Apparently, in this New Age, it is fashionable to whine your way to a solution. And if you can find thousands of like minded people with whom to form a collective public nuisance, why not? Not as if your government, who goes by the ideals of democracy and free speech, can do a Tiananmen and mow the whole lot of you down.

Last I read, nations like America and Singapore weren't built by immigrants who sat down at the beach holding stupid placards.

Is that your name? Hahahaha


2. A vision
The heavens will open, a host of three headed angels will appear singing, and this gigantic guy with a shiny face will read from a golden scroll.... telling us where our healthcare system is headed to.

Why not? First there was just Singhealth and NHG, then suddenly there was NUHS. Now there is the Eastern Health Alliance whose pillar is the gigantic CGH, an enormous tertiary hospital in the east of Singapore that provides an extensive range of healthcare services.

Well to think of it, competition is good. Man Utd needs a Man City to keep them on their toes. YLLSOM needs the Duke-NUS. Gandalf needs Saruman. So, more healthcare alliances to break the monopoly can only be beneficial to patients. Way to go, government!
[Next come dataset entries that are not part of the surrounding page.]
Section RunSimulator.
Context {S T W : Type} `{!Simulator S} `{!PointSerializer T W}.

(** The variables of [runSimulator] that live across iterations. *)
Record Loop : Type := mkLoop {
  sim : S;
  point : Point;
  currGroup : N;
  out : W
}.

Inductive Step : Type :=
| Continue (st : Loop)
| Stop (e : Ending W).

(** One pass through [for !sim.Finished() { ... }]: the loop condition and
    the body. *)
Definition iteration (serializer : T) (groupID totalGroups : N)
    (st : Loop) : Step :=
  if Finished (sim st) then Stop (Returned (out st))
  else
    let '(sim', point', write) := Next (sim st) (point st) in
    if negb write then
      Continue {| sim := sim'; point := Reset point';
                  currGroup := currGroup st; out := out st |}
    else
      let '(out', err) :=
        if currGroup st =? groupID
        then Serialize serializer point' (out st)
        else (out st, None) in
      match err with
      | Some e => Stop (Fatal e out')
      | None =>
          let point'' := Reset point' in
          match uint_rem (uint_add (currGroup st) 1) totalGroups with
          | None => Stop (Panic errDivideByZero out')
          | Some g =>
              Continue {| sim := sim'; point := point'';
                          currGroup := g; out := out' |}
          end
      end.

(** The loop, cut off after [fuel] passes: [None] when the simulator has
    not finished by then. *)
Fixpoint loop (fuel : nat) (serializer : T) (groupID totalGroups : N)
    (st : Loop) : option (Ending W) :=
  match fuel with
  | O => None
  | Datatypes.S fuel' =>
      match iteration serializer groupID totalGroups st with
      | Stop e => Some e
      | Continue st' => loop fuel' serializer groupID totalGroups st'
      end
  end.

Definition runSimulator (fuel : nat) (sim0 : S) (serializer : T) (out0 : W)
    (groupID totalGroups : N) : option (Ending W) :=
  loop fuel serializer groupID totalGroups
    {| sim := sim0; point := NewPoint; currGroup := 0; out := out0 |}.

End RunSimulator.
Arguments Loop : clear implicits.
Arguments Step : clear implicits.

(** *** Buffered output

    [out] is a [*bufio.Writer] over standard output.  It is held as the
    bytes it has accepted so far, in order; the code at hand drops the
    results of [WriteString] and [Write].  On a normal return the deferred
    [Flush] hands all of them to standard output; after [fatal] only the
    part that the writer had already passed on has reached it. *)

Definition Writer : Type := string.

Definition NewWriter : Writer := "".

Definition WriteString (out : Writer) (s : string) : Writer := out ++ s.

(** The line feed, ["\n"]. *)
Definition nl : string := String "010"%char "".

(** A call that may end in [fatal]. *)
Inductive Res (A : Type) : Type :=
| Ok (a : A)
| Die (msg : string).
Arguments Ok {A} a.
Arguments Die {A} msg.

(** *** Simulator configurations (package [devops]) *)

Inductive HostConstructor : Type :=
| NewHost
| NewHostCPUOnly
| NewHostCPUSingle.

(** The fields shared by [DevopsSimulatorConfig] and
    [CPUOnlySimulatorConfig]. *)
Record ConfigFields (Time : Type) : Type := mkConfigFields {
  Start : Time;
  End_ : Time;
  InitHostCount : N;
  HostCount : N;
  HostCtor : HostConstructor
}.
Arguments mkConfigFields {Time}.
Arguments Start {Time}.
Arguments End_ {Time}.
Arguments InitHostCount {Time}.
Arguments HostCount {Time}.
Arguments HostCtor {Time}.

Inductive SimulatorConfig (Time : Type) : Type :=
| DevopsSimulatorConfig (f : ConfigFields Time)
| CPUOnlySimulatorConfig (f : ConfigFields Time).
Arguments DevopsSimulatorConfig {Time} f.
Arguments CPUOnlySimulatorConfig {Time} f.

(** *** What the program takes from other packages

    The packages [devops] and [serialize] and the standard library calls
    are not part of the sources at hand; they come in as one structure. *)
Class Externals : Type := {
  Time : Type;
  (** [time.Parse(time.RFC3339, s)], then [UTC()]; [inr] carries the parse
      error. *)
  parseRFC3339 : string -> Time + string;
  (** [devops.MachineTagKeys]. *)
  MachineTagKeys : list string;
  SimState : Type;
  SimState_Simulator :: Simulator SimState;
  (** Modelled from the spec: [cfg.ToSimulator(logInterval)] draws from the
      global generator, which [rand.Seed(seed)] has just seeded; the spec
      makes the simulator a function of the seed and the configuration
      alone.  The arguments are [cfg], [logInterval] and the seed. *)
  ToSimulator : SimulatorConfig Time -> Z -> Z -> SimState;
  serializer_PointSerializer :: PointSerializer serializer Writer
}.

(** *** Flags and program option variables *)

Record parseableFlagVars : Type := mkParseableFlagVars {
  timestampStartStr : string;
  timestampEndStr : string;
  flag_seed : Z;
  flag_initScaleVar : N
}.

(** The command line as [init] reads it. *)
Record Flags : Type := mkFlags {
  pfv : parseableFlagVars;
  flag_format : string;
  flag_useCase : string;
  flag_profileFile : string;
  flag_scaleVar : N;
  flag_debug : Z;
  flag_groupID : N;
  flag_groups : N;
  flag_logInterval : Z
}.
(** X10. The dispatches of a call are, one for one and in order, the
    tool-use blocks the model sent in its tool rounds: each requested
    tool use is dispatched exactly once, with its id, name and input,
    whether or not an earlier dispatch of the round raised, and nothing
    else is dispatched; so the call dispatches exactly as many tools as
    those responses hold tool-use blocks. *)
Theorem dispatch_count (World : Type)
    (self : AIGenerator World) (query : string) (history : option string)
    (tools : option (list ToolSchema)) (tool_manager : option (ToolManager World))
    (max_rounds : Z) (w : World) :
  exists r tr s',
    generate_response self query history tools tool_manager max_rounds w
    = Some (r, tr, s')
    /\ length (filter is_tool_call tr) = requested_tool_uses (api_calls tr)
    /\ dispatched (requested_blocks (api_calls tr)) (filter is_tool_call tr).
Proof.
  destruct (generate_response_run self query history tools tool_manager
              max_rounds w)
    as [(tl & tm & answer & tr & s' & _ & _ & _ & Hrun & Hruns)
       | (_ & outcome & w' & Hrun)];
    rewrite Hrun; do 3 eexists; (split; [reflexivity |]).
  - split; [eapply rounds_run_dispatch_count; exact Hruns
           | eapply rounds_run_dispatched_all; exact Hruns].
  - destruct outcome; split; try reflexivity; simpl; constructor.
Qed.

(** X11. Every model call of a call carries the model of the generator,
    temperature 0 and at most 800 tokens; it carries either the tool
    list of the call with tool choice [auto], or neither key. *)
Theorem call_parameters (World : Type)
    (self : AIGenerator World) (query : string) (history : option string)
    (tools : option (list ToolSchema)) (tool_manager : option (ToolManager World))
    (max_rounds : Z) (w : World) :
  exists r tr s',
    generate_response self query history tools tool_manager max_rounds w
    = Some (r, tr, s')
    /\ Forall (fun c =>
                 p_model (fst c) = model self
                 /\ p_temperature (fst c) = 0
                 /\ p_max_tokens (fst c) = 800
                 /\ ((p_tools (fst c) = tools
                      /\ p_tool_choice (fst c) = Some "auto")
                     \/ (p_tools (fst c) = None
                         /\ p_tool_choice (fst c) = None)))
              (api_calls tr).
Proof.
  destruct (generate_response_run self query history tools tool_manager
              max_rounds w)
    as [(tl & tm & answer & tr & s' & Htl & _ & _ & Hrun & Hruns)
       | (_ & outcome & w' & Hrun)];
    rewrite Hrun; do 3 eexists; (split; [reflexivity |]).
  - apply Forall_forall. intros [p o] Hin. simpl.
    apply api_calls_in in Hin.
    destruct (rounds_run_params Hruns _ _ Hin) as (chain & [Hp | Hp]);
      subst p tools; simpl; repeat split; auto.
  - simpl. constructor; [| constructor]. simpl. repeat split; auto.
Qed.

(** X12. With tools, [round_count] ends as the number of model calls
    with tools that were answered, and never passes the budget. *)
Theorem round_count_counts_answered_rounds (World : Type)
    (self : AIGenerator World) (query : string) (history : option string)
    (tools : list ToolSchema) (tm : ToolManager World) (max_rounds : Z)
    (w : World) :
  tools <> [] ->
  exists answer tr s',
    generate_response self query history (Some tools) (Some tm) max_rounds w
    = Some (Ok answer, tr, s')
    /\ round_count s'
       = Z.of_nat (length (filter answered_round (api_calls tr)))
    /\ round_count s' <= Z.max 0 max_rounds.
Proof.
  intros Htools.
  destruct (generate_response_run self query history (Some tools) (Some tm)
              max_rounds w)
    as [(tl & tm' & answer & tr & s' & _ & _ & _ & Hrun & Hruns)
       | ([H | [H | H]] & _)]; try discriminate H.
  - rewrite Hrun. do 3 eexists. split; [reflexivity |].
    destruct (rounds_run_round_count Hruns) as (Hcount & Hbound).
    split; [rewrite Hcount; lia | exact Hbound].
  - inversion H. contradiction.
Qed.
3. Our country to stop failing further
To build on the above point, I believe SMRT has monopoly over our public transport system. As such, it is indestructible. If another transport alliance group (whatever that will mean) were to compete with them, I'm sure there will be more vigilance.

Although we have not achieved the lofty heights of certain European countries in the art of screw-up, by our high standards bad things have occurred this year. The clean, green, orderly utopia of the 1990s may not appear ever again but hopefully there won't be further deterioration in the standard of public transport, healthcare etc.